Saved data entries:
=== Begin Enclosure ===
(** X15.  [processTextMessage] never rejects.  A message without text causes
    no call at all.  Otherwise at most one request is sent, to the sender of
    the message and with read receipts requested: its text is what
    [generateResponse] resolved with or, when the sender's name cannot be
    determined, the error message.  The record of the reply is never
    updated: the internal message id handed to [sendWhatsAppMessage] is the
    empty string (or [undefined] for the apology), so the reply is not
    tracked. *)
Theorem processTextMessage_effects
  (sv : Services) (env : Env) (message : WhatsAppMessage) (now : nat) :
  let run := processTextMessage sv env message now in
  outcomeOf run = Resolved tt /\
  (msgText message = None -> traceOf run = []) /\
  existsb isUpdateMessage (traceOf run) = false /\
  (length (filter isPost (traceOf run)) <= 1)%nat /\
  (forall apiUrl accessToken payload,
     In (Post apiUrl accessToken payload) (traceOf run) ->
     payloadTo payload = msgFrom message /\
     payloadStatusRead payload = true /\
     exists text,
       msgText message = Some text /\
       match getSenderName sv (msgFrom message) with
       | Resolved senderName =>
           snd (generateResponse env text (msgFrom message) senderName)
           = Ok (payloadBody payload)
       | Rejected _ => payloadBody payload = errorMessage
       end).
Proof.
  intros run. unfold run, processTextMessage, markAsRead, routed.
  unfold traceOf, outcomeOf. io_run.
  destruct (msgText message) as [text|].
  2:{ cbn [fst snd]. split; [reflexivity|]. split; [reflexivity|].
      split; [reflexivity|]. split; [simpl; lia|]. intros u a p []. }
  destruct (getSenderName sv (msgFrom message)) as [senderName|why].
  - destruct (generateResponse_total env text (msgFrom message) senderName)
      as [reply Hr].
    destruct (generateResponse env text (msgFrom message) senderName)
      as [log r] eqn:G. cbn [fst snd] in *. subst r.
    destruct (untracked_send sv (msgFrom message) reply (Some [])
                (Some (str "Intelligent System")) now eq_refl)
      as (trace & result & now' & -> & U & P & I).
    cbn [fst snd app]. split; [reflexivity|]. split; [discriminate|].
    rewrite !app_nil_r, existsb_app, filter_app.
    rewrite existsb_map_Routed, filter_map_Routed by reflexivity.
    split; [exact U|]. split; [exact P|].
    intros u a p H. apply in_app_iff in H as [H|H];
      [destruct (In_map_Routed _ _ _ _ H)|].
    apply I in H. subst p. cbn. split; [reflexivity|]. split; [reflexivity|].
    exists text. split; [reflexivity|]. now rewrite G.
  - destruct (untracked_send sv (msgFrom message) errorMessage None
                (Some (str "Error Fallback")) now eq_refl)
      as (trace & result & now' & E & U & P & I).
    change (str "Sorry, there was an error processing your message. Please try again later.")
      with errorMessage.
    rewrite E. cbn [fst snd app]. rewrite !app_nil_r.
    split; [reflexivity|]. split; [discriminate|].
    split; [exact U|]. split; [exact P|].
    intros u a p H. apply I in H. subst p. cbn. repeat split. now exists text.
Qed.

(** ** The retry loop of [sendMessage] *)

Lemma backoffsFollowSent_app t1 t2 :
  backoffsFollowSent t1 -> backoffsFollowSent t2 -> backoffsFollowSent (t1 ++ t2).
Proof. induction 1; intros K; simpl; auto using backoffsFollowSent. Qed.

Lemma backoffsFollowSent_quiet trace :
  Forall (fun a => isSleep a = false) trace -> backoffsFollowSent trace.
Proof. induction 1; auto using backoffsFollowSent. Qed.

Lemma totalSleep_app t1 t2 : totalSleep (t1 ++ t2) = (totalSleep t1 + totalSleep t2)%nat.
Proof. unfold totalSleep. now rewrite map_app, list_sum_app. Qed.

Lemma totalSleep_quiet trace :
  Forall (fun a => isSleep a = false) trace -> totalSleep trace = 0%nat.
Proof.
  unfold totalSleep. induction 1 as [|a t H _ IH]; [reflexivity|].
  simpl. rewrite IH. now destruct a.
Qed.

Lemma postsCarry_app to text t1 t2 :
  postsCarry to text t1 -> postsCarry to text t2 -> postsCarry to text (t1 ++ t2).
Proof.
  intros H1 H2 u a p H. apply in_app_iff in H as [H|H]; [exact (H1 _ _ _ H)|exact (H2 _ _ _ H)].
Qed.

Lemma postsCarry_quiet to text trace :
  Forall (fun a => isPost a = false) trace -> postsCarry to text trace.
Proof.
  intros F u a p H. rewrite Forall_forall in F. apply F in H. discriminate.
Qed.

(** What one call of [sendWhatsAppMessage] leaves in the trace. *)
Lemma sendWhatsAppMessage_trace (sv : Services) (to text : jsstring)
  (internalMessageId : option jsstring) (trackReadReceipts isAutomated : bool)
  (responseSource : option jsstring) (now : nat) :
  exists trace result now',
    sendWhatsAppMessage sv to text internalMessageId trackReadReceipts
      isAutomated responseSource now = (trace, Resolved result, now') /\
    Forall (fun a => isSleep a = false) trace /\
    (length (filter isPost trace) <= 1)%nat /\
    postsCarry to text trace /\
    ((exists whatsappMessageId,
        whatsappMessageId <> [] /\ result = sent whatsappMessageId) \/
     (exists why, result = notSent why /\ why <> [])).
Proof.
  assert (P : forall c, postsCarry to text
                [ReadConfig;
                 Post (messagesUrl (phoneNumberId c)) (accessToken c)
                   (mkMessagePayload to text trackReadReceipts)]).
  { intros c u a p [H|[H|[]]]; [discriminate|]. injection H as _ _ <-. now split. }
  destruct (sendWhatsAppMessage_cases sv to text internalMessageId
              trackReadReceipts isAutomated responseSource now)
    as [(w & K & ->)|[(c & w & K & A & ->)|[(c & i & K & A & Hi & _ & ->)
       |(c & i & rec & K & A & Hi & -> & Hrec & ->)]]];
    do 3 eexists; (split; [reflexivity|]);
    (split; [repeat constructor|]); (split; [simpl; lia|]).
  - split; [apply postsCarry_quiet; repeat constructor|].
    right. eexists. split; [reflexivity|discriminate].
  - split; [apply P|]. right. eexists. split; [reflexivity|discriminate].
  - split; [apply P|]. left. now exists i.
  - split; [|left; now exists i].
    apply (postsCarry_app _ _ [_; _] [_]); [apply P|].
    apply postsCarry_quiet. repeat constructor.
Qed.

(** What one turn of the loop leaves in the trace. *)
Lemma sendAttempt_trace (sv : Services) (to text recordId : jsstring)
  (trackReadReceipts isAutomated : bool) (responseSource : jsstring)
  (retryAttempts attemptNo now : nat) :
  exists trace turn now',
    sendAttempt sv to text recordId trackReadReceipts isAutomated
      responseSource retryAttempts attemptNo now = (trace, Resolved turn, now') /\
    backoffsFollowSent trace /\
    (length (filter isPost trace) <= 1)%nat /\
    postsCarry to text trace /\
    (totalSleep trace
     <= if attemptNo <? retryAttempts then 2 ^ attemptNo * 1000 else 0)%nat /\
    (forall result, turn = inl result ->
       exists before whatsappMessageId,
         whatsappMessageId <> [] /\ result = sent whatsappMessageId /\
         trace = before ++ [UpdateMessage recordId (MarkedSent whatsappMessageId)]).
Proof.
  destruct (sendWhatsAppMessage_trace sv to text (Some recordId)
              trackReadReceipts isAutomated (Some responseSource) now)
    as (tr & result & now' & E & Q & P & C & R).
  pose proof (backoffsFollowSent_quiet _ Q) as B.
  pose proof (totalSleep_quiet _ Q) as Z.
  unfold sendAttempt. io_run. rewrite E.
  destruct R as [(i & Hi & ->)|(why & -> & Hwhy)].
  - cbn [success messageId sent truthy andb orElse].
    rewrite (proj2 (nonEmpty_true _) Hi).
    destruct (messageUpdate sv now' recordId (MarkedSent i)).
    + do 3 eexists. split; [reflexivity|]. rewrite app_nil_r.
      split; [apply backoffsFollowSent_app; [exact B|repeat constructor]|].
      split; [rewrite filter_app; simpl; rewrite app_nil_r; exact P|].
      split; [apply postsCarry_app; [exact C|apply postsCarry_quiet;
                                              repeat constructor]|].
      split; [rewrite totalSleep_app, Z; unfold totalSleep; simpl; lia|].
      intros r [= <-]. now exists tr, i.
    + destruct (attemptNo <? retryAttempts)%nat.
      * do 3 eexists. split; [reflexivity|].
        rewrite ?app_nil_r, <- ?app_assoc. cbn [app].
        split; [apply backoffsFollowSent_app;
                [exact B|apply bfs_backoff; constructor]|].
        split; [rewrite filter_app; simpl; rewrite app_nil_r; exact P|].
        split; [apply postsCarry_app; [exact C|apply postsCarry_quiet;
                                                repeat constructor]|].
        split; [rewrite totalSleep_app, Z; unfold totalSleep; simpl; lia|].
        discriminate.
      * do 3 eexists. split; [reflexivity|]. rewrite !app_nil_r.
        split; [apply backoffsFollowSent_app; [exact B|repeat constructor]|].
        split; [rewrite filter_app; simpl; rewrite app_nil_r; exact P|].
        split; [apply postsCarry_app; [exact C|apply postsCarry_quiet;
                                                repeat constructor]|].
        split; [rewrite totalSleep_app, Z; unfold totalSleep; simpl; lia|]. discriminate.
  - cbn [success notSent andb].
    do 3 eexists. split; [reflexivity|]. rewrite app_nil_r.
    split; [exact B|]. split; [exact P|]. split; [exact C|].
    split; [rewrite Z; lia|]. discriminate.
Qed.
=== End Enclosure ===
▸ **WHAT THIS TASK INVOLVES**: In the entries above, restate word for word the lines between the one holding "no call at all." and the one holding "determined, the error", inclusive, and nothing besides.

▸ **TASK OUTPUT**:
    no call at all.  Otherwise at most one request is sent, to the sender of
    the message and with read receipts requested: its text is what
    [generateResponse] resolved with or, when the sender's name cannot be
    determined, the error message.  The record of the reply is never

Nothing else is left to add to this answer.